Plot/Idea: 8 out of 10
Originality: 7 out of 10
Prose: 8 out of 10
Character/Execution: 7 out of 10
Overall: 7.50 out of 10


Plot/Idea: The novel reads like a film script, heavy on action, intrigue, and drama. There are certain plot points that lack nuance, and though George—depicted as something of a super spy—lends the book plenty of energy, there are some moments in which his skills, foresight, and invincibility feel over-the-top. 

Prose: The prose is clear and engaging, making this novel a real page turner. Some readers may wish for a trigger warning given the book's sensitive themes of sexual trafficking and violence against women and girls.

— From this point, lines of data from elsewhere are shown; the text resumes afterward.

(** On a matrix of the right shape, a descent from a cell of the matrix
    raises nothing, given a budget above [i + j]. *)
Lemma global_backtraceFrom_total (fuel : nat) (i j : Z) (current : MatrixType) :
  0 <= i < m -> 0 <= j < n -> (Z.to_nat i + Z.to_nat j < fuel)%nat ->
  total (fun st => backtraceFrom fuel first second f i j st current).
Proof.
  revert i j current.
  induction fuel as [|fuel IH]; intros i j current Hi Hj Hfuel; [lia|].
  intros st. cbn [GlobalSequenceAligner.backtraceFrom].
  destruct (Z.eqb_spec i 0) as [->|Hi0]; cbn [orb].
  { destruct current; eauto. }
  destruct (Z.eqb_spec j 0) as [->|Hj0]; cbn [orb].
  { destruct current; eauto. }
  destruct Hws as [-> _].
  run_store m n.
  set (dirs := if fastBacktrace then take 1 (dirAt f current i j)
               else dirAt f current i j).
  destruct current.
  - apply total_foldM. intros dir _ st'. run_store m n.
    eapply total_with_push; [apply global_backtraceFrom_descent|].
    apply IH; lia.
  - destruct (i =? m - 1).
    + apply total_foldM. intros dir _ st'. run_store m n.
      destruct (_ =? _); [|eauto]. apply IH; lia.
    + apply total_foldM. intros dir _ st'. run_store m n.
      eapply total_with_push; [apply global_backtraceFrom_descent|].
      apply IH; lia.
  - destruct (j =? n - 1).
    + apply total_foldM. intros dir _ st'. run_store m n.
      destruct (_ =? _); [|eauto]. apply IH; lia.
    + apply total_foldM. intros dir _ st'. run_store m n.
      eapply total_with_push; [apply global_backtraceFrom_descent|].
      apply IH; lia.
Qed.

Lemma global_bestScore_ok :
  GlobalSequenceAligner.bestScore f
  = Ok (max3 (scoreAt f F (m - 1) (n - 1)) (scoreAt f IX (m - 1) (n - 1))
             (scoreAt f IY (m - 1) (n - 1))).
Proof.
  unfold GlobalSequenceAligner.bestScore.
  assert (1 <= m) by (unfold Seq.len in Hm; lia).
  assert (1 <= n) by (unfold Seq.len in Hn; lia).
  by rewrite !(getScore_last f m n Hws).
Qed.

Originality: While there are elements of this storyline that echo other spy dramas set in the Middle East, the cast's diversity is welcoming and refreshing.

Character/Execution: Both Nika and George are complex, dynamic characters, though there are dissonant moments in their development: George sometimes struggles to view Nika as an equal, and although Nika's bravery and ingenuity ultimately save the day, along the way her character is primarily associated with her past as a sexually trafficked, abused woman. Several minor characters reflect stereotypes that, while serving a clear purpose within the novel, ultimately feel almost interchangeable with each other. 

Blurb: The Midnight Secret of the Mullahs is an action-packed spy thriller in which an unlikely but dynamic duo team up to keep a nuclear bomb safe from enemy hands. 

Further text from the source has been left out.